The EPA should consider a territory project that respects the Var River… and the inhabitants of the Plain.
If minds are not yet ready for such a questioning of decades of development, the costs of which we are paying today, are they ready to not worsen the situation??
Once again, EELV calls for genuine democratic consultation, the only way to mitigate the majority of the significant risks inherent in the Plaine du Var operation.
– The Flood Risk Prevention Plan (PPRI) Low Var Valley: short-term solutions, ineffective and costly for taxpayers
The weekend’s events demonstrate the limits of the current management of the River:
– the dikes struggle to contain a flow of “only” 1000 m3, and the flooding of Cap 3000, the roads along the Var at its mouth prove that the current management of the River quickly reaches its limits;
– the Puget Théniers dike showed signs of fragility, proving, if it were necessary, that they are not invincible;
– information on risks for the population was lacking, even though knowledge of risks and the transmission of information is at the heart of responsible planning policy around a river.
The dikes give citizens the illusion that new spaces are protected and therefore freed to meet their needs: they are promised developments that create jobs during a crisis, or long-awaited housing… but the day these facilities are swept away by a flood, it is the whole society that will have to pay to repair the damage, it is our insurance and our communities that will pay for this risk-taking.
Instead of channeling and developing in the riverbed by increasing impermeable surfaces, it is about giving the river its place and making development choices compatible with flood risks.
The PPRI has enacted short-term solutions for the sole purpose of recovering fertile land to build and start the developments of the OIN. The planned dikes are not meant to contain a torrential river like the Var.
In the long term, it is simply not effective.

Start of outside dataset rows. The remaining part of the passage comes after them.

(** ** Shapes of JSON text and of JSON values *)

(** [s] holds no double quote, no backslash and no control character: the
    characters that [scanstring] copies without looking further. *)
Fixpoint plain_text (s : string) : bool :=
  match s with
  | EmptyString => true
  | String c rest =>
      negb (N_of_ascii c =? 34)%N && negb (N_of_ascii c =? 92)%N &&
      negb (N_of_ascii c <? 32)%N && plain_text rest
  end.

(** No [dict] inside [v] has the same key twice. *)
Fixpoint distinct_keys (v : json.value) : bool :=
  match v with
  | json.JList items => forallb distinct_keys items
  | json.JDict items =>
      bool_decide (NoDup (map fst items)) &&
      forallb (fun kv => distinct_keys (snd kv)) items
  | _ => true
  end.

Definition values_distinct (d : list (string * json.value)) : bool :=
  forallb (fun kv => distinct_keys (snd kv)) d.

(** * Properties *)

(** ** The library functions on small inputs *)

Example b64decode_full_group :
  base64.b64decode (PStr "QUJD") = Return ["A"; "B"; "C"]%byte.
Proof. reflexivity. Qed.

Example b64decode_padded :
  base64.b64decode (PStr "QUI=") = Return ["A"; "B"]%byte /\
  base64.b64decode (PStr "QQ==ignored") = Return ["A"]%byte.
Proof. split; reflexivity. Qed.

Example b64decode_errors :
  base64.b64decode (PStr "QQ=Q") = Raise BinasciiError /\
  base64.b64decode (PStr "A") = Raise BinasciiError /\
  base64.b64decode PNone = Raise TypeError.
Proof. repeat split; reflexivity. Qed.

Example substitute_forms :
  Template.substitute "a $x ${y}z $$ $x1."
    (<["x" := PStr "1"]> (<["y" := PNone]> {["x1" := PInt (-5)]})) =
  Return "a 1 Nonez $ -5.".
Proof. vm_compute. reflexivity. Qed.

Example substitute_errors :
  Template.substitute "a $x ${y z" {["x" := PStr "1"]} = Raise ValueError /\
  Template.substitute "a $x ${y} $" {["x" := PStr "1"]} = Raise (KeyError "y") /\
  Template.substitute "100 $" ∅ = Raise ValueError.
Proof. vm_compute. repeat split; reflexivity. Qed.

Example loads_values :
  json.loads (q "{'a': [1, -2.5e3, null, true], 'b': {'c': 'xé\n'}, 'a': 7}") =
  Return (json.JDict
            [("a", json.JInt 7);
             ("b", json.JDict
                     [("c", json.JStr (String "x" (String (ascii_of_N 195)
                              (String (ascii_of_N 169)
                                 (String (ascii_of_N 10) "")))))])]).
Proof. vm_compute. reflexivity. Qed.

Example loads_errors :
  json.loads (q "{'a': 1,}") = Raise JSONDecodeError /\
  json.loads (q "{'a': 01}") = Raise JSONDecodeError /\
  json.loads "[[[[" = Raise JSONDecodeError /\
  json.loads (q "'a' 'b'") = Raise JSONDecodeError.
Proof. vm_compute. repeat split; reflexivity. Qed.

(** ** Strings *)

#[local] Arguments String.append !s1 s2 / : simpl nomatch.

Lemma append_nil_r (s : string) : s +:+ "" = s.
Proof. induction s as [|c s IH]; simpl; [done | by rewrite IH]. Qed.

Lemma append_assoc (s1 s2 s3 : string) : (s1 +:+ s2) +:+ s3 = s1 +:+ s2 +:+ s3.
Proof. induction s1 as [|c s1 IH]; simpl; [done | by rewrite IH]. Qed.

Lemma snoc_append (s : string) (c : ascii) (t : string) :
  Template.snoc s c +:+ t = s +:+ String c t.
Proof. unfold Template.snoc. by rewrite append_assoc. Qed.

(** ** [json.loads]: the depth it is given is enough *)

Section JsonFacts.

Import json.
Local Open Scope nat_scope.

Lemma skip_whitespace_length s : String.length (skip_whitespace s) <= String.length s.
Proof. induction s as [|c s IH]; simpl; [lia|]. destruct (is_whitespace c); simpl; lia. Qed.

Lemma scanstring_shrinks n : forall s acc,
  String.length s <= n ->
  scanstring s acc <> Raise RecursionError /\
  forall a r, scanstring s acc = Return (a, r) -> String.length r < String.length s.
Proof.
  induction n as [|n IH]; intros s acc Hn.
  - destruct s; [|simpl in Hn; lia]. simpl. split; [done|]. intros; discriminate.
  - destruct s as [|c rest]; [simpl; split; [done|intros; discriminate]|].
    simpl in Hn. simpl.
    repeat case_match; subst; cbn [String.length] in *;
      try (split; [done|intros; discriminate]);
      try (split; [done|intros ?? [= <- <-]; lia]).
    all: match goal with |- context [scanstring ?s ?a] =>
           destruct (IH s a) as [IH1 IH2]; [cbn [String.length]; lia|]; split; [done|];
           intros a' r' Hr; apply IH2 in Hr; cbn [String.length] in *; lia end.
Qed.

Lemma strip_prefix_length prefix : forall s r,
  strip_prefix prefix s = Some r ->
  String.length s = String.length prefix + String.length r.
Proof.
  induction prefix as [|p prefix IH]; intros s r; simpl.
  - by intros [= ->].
  - destruct s as [|c s]; [done|]. destruct (Ascii.eqb p c); [|done].
    intros H%IH. simpl. lia.
Qed.

Lemma span_digits_length s : forall ds r,
  span_digits s = (ds, r) ->
  String.length s = String.length ds + String.length r.
Proof.
  induction s as [|c s IH]; intros ds r; simpl.
  - by intros [= <- <-].
  - destruct (is_digit c).
    + destruct (span_digits s) as [ds' r'] eqn:E. intros [= <- <-].
      simpl. rewrite (IH ds' r'); [lia|done].
    + by intros [= <- <-].
Qed.

Lemma match_intpart_length s int r :
  match_intpart s = Some (int, r) ->
  String.length r < String.length s.
Proof.
  unfold match_intpart. destruct s as [|c s]; [done|].
  repeat case_match; intros [= <- <-]; simpl; try lia.
  match goal with H : span_digits _ = _ |- _ => apply span_digits_length in H end.
  lia.
Qed.

Lemma match_frac_length s frac r :
  match_frac s = (frac, r) -> String.length r <= String.length s.
Proof.
  unfold match_frac. destruct s as [|c s]; [by intros [= <- <-]|].
  repeat case_match; intros [= <- <-]; simpl; try lia.
  match goal with H : span_digits _ = _ |- _ => apply span_digits_length in H end.
  simpl in *. lia.
Qed.

Lemma match_exp_length s exp r :
  match_exp s = (exp, r) -> String.length r <= String.length s.
Proof.
  unfold match_exp. destruct s as [|c s]; [by intros [= <- <-]|].
  repeat case_match; intros [= <- <-]; simpl; try lia.
  all: match goal with H : span_digits _ = _ |- _ => apply span_digits_length in H end.
  all: simpl in *; lia.
Qed.

Lemma match_number_length s v r :
  match_number s = Some (v, r) -> String.length r < String.length s.
Proof.
  unfold match_number.
  destruct (match s with String c rest => _ | EmptyString => _ end)
    as [neg s1] eqn:E1.
  assert (String.length s1 <= String.length s).
  { destruct s as [|c rest]; [by injection E1 as <- <-|].
    destruct (N_of_ascii c =? 45)%N; injection E1 as <- <-; simpl; lia. }
  destruct (match_intpart s1) as [[int s2]|] eqn:E2; [|done]. simpl.
  apply match_intpart_length in E2.
  destruct (match_frac s2) as [frac s3] eqn:E3. apply match_frac_length in E3.
  destruct (match_exp s3) as [exp s4] eqn:E4. apply match_exp_length in E4.
  repeat case_match; intros [= <- <-]; lia.
Qed.

Lemma scan_constant_length s v r :
  scan_constant s = Some (v, r) -> String.length r < String.length s.
Proof.
  unfold scan_constant.
  repeat case_match; try (intros [= <- <-]);
    try match goal with H : strip_prefix _ _ = Some _ |- _ =>
          apply strip_prefix_length in H; simpl in H; lia end.
  apply match_number_length.
Qed.

Lemma scanstring_length s acc a r :
  scanstring s acc = Return (a, r) -> String.length r < String.length s.
Proof. intros H. by eapply (scanstring_shrinks (String.length s)). Qed.

Lemma scanstring_no_recursion s acc : scanstring s acc <> Raise RecursionError.
Proof. by eapply (scanstring_shrinks (String.length s)). Qed.

Ltac bind_cases :=
  unfold mbind, outcome_bind;
  repeat match goal with
  | |- context [match scanstring ?s ?a with _ => _ end] =>
      let E := fresh "Es" in
      destruct (scanstring s a) as [[? ?]|?] eqn:E;
      [apply scanstring_length in E|]
  | |- context [match skip_whitespace ?s with _ => _ end] =>
      let E := fresh "Ew" in
      pose proof (skip_whitespace_length s);
      destruct (skip_whitespace s) eqn:E
  | |- context [match scan_constant ?s with _ => _ end] =>
      let E := fresh "Ec" in
      destruct (scan_constant s) as [[? ?]|] eqn:E;
      [apply scan_constant_length in E|]
  | |- context [if ?b then _ else _] => destruct b
  end.

Lemma scan_shrinks depth :
  (forall s v r, scan_once depth s = Return (v, r) ->
                 String.length r < String.length s) /\
  (forall s acc v r, parse_items depth s acc = Return (v, r) ->
                     String.length r < String.length s) /\
  (forall s acc v r, parse_pairs depth s acc = Return (v, r) ->
                     String.length r < String.length s).
Proof.
  induction depth as [|depth (IHs & IHi & IHp)]; [by repeat split|].
  repeat split.
  - intros s v r. simpl. destruct s as [|c rest]; [done|].
    bind_cases; cbn [String.length] in *;
      first [ discriminate
            | intros [= <- <-]; cbn [String.length] in *; lia
            | intros Hrec%IHp; cbn [String.length] in *; lia
            | intros Hrec%IHi; cbn [String.length] in *; lia ].
  - intros s acc v r. simpl. unfold mbind, outcome_bind.
    destruct (scan_once depth s) as [[val r0]|] eqn:E; [|done]. apply IHs in E.
    bind_cases; cbn [String.length] in *; try discriminate;
      try (intros [= <- <-]; cbn [String.length] in *; lia).
    intros Hrec%IHi. pose proof (skip_whitespace_length s0). lia.
  - intros s acc v r. simpl. destruct s as [|c rest]; [done|].
    unfold mbind, outcome_bind.
    destruct (N_of_ascii c =? 34)%N; [|done].
    destruct (scanstring rest "") as [[key r0]|] eqn:Es; [|done].
    apply scanstring_length in Es.
    pose proof (skip_whitespace_length r0).
    destruct (skip_whitespace r0) as [|colon r1]; [done|].
    destruct (N_of_ascii colon =? 58)%N; [|done].
    destruct (scan_once depth (skip_whitespace r1)) as [[val r2]|] eqn:E; [|done].
    apply IHs in E. pose proof (skip_whitespace_length r1).
    pose proof (skip_whitespace_length r2).
    destruct (skip_whitespace r2) as [|c3 r3]; [done|].
    cbn [String.length] in *.
    destruct (N_of_ascii c3 =? 125)%N; [intros [= <- <-]; lia|].
    destruct (N_of_ascii c3 =? 44)%N; [|done].
    intros Hrec%IHp. pose proof (skip_whitespace_length r3). lia.
Qed.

A wider major bed must be preserved so that water can spread out in the event of a flood. The cost of this supposed domestication for taxpayers is financially enormous.
EELV is ringing the alarm bell by telling the management of the Public Development Establishment that it is still time to reflect on the OIN Plaine du Var territory project to take into account all these risks for sustainable territorial development.
And isn’t it time to take a more serious look at the proposals made by the West 8 team to the EPA aimed at returning space to the Var River?
West 8, a Dutch urban planning agency, worked in 2011 for the EPA as part of the Definition Studies.
Its conclusions, presented last September 26 during the opening of the “Consultation” OIN Plaine du Var, aim to develop the Plain by understanding the risk of floods from the River, by giving it space through additional spaces for mobility in case of major floods. The improvement of the delta is planned by widening the river’s mouth; bold proposals go as far as demolishing or moving 2 major infrastructures that obstruct its natural flow: Cap 3000 and the Airport – which, according to West 8, could be rebuilt at sea using a floating structure.
Bold but credible coming from a Dutch team used to planning developments that coexist with water.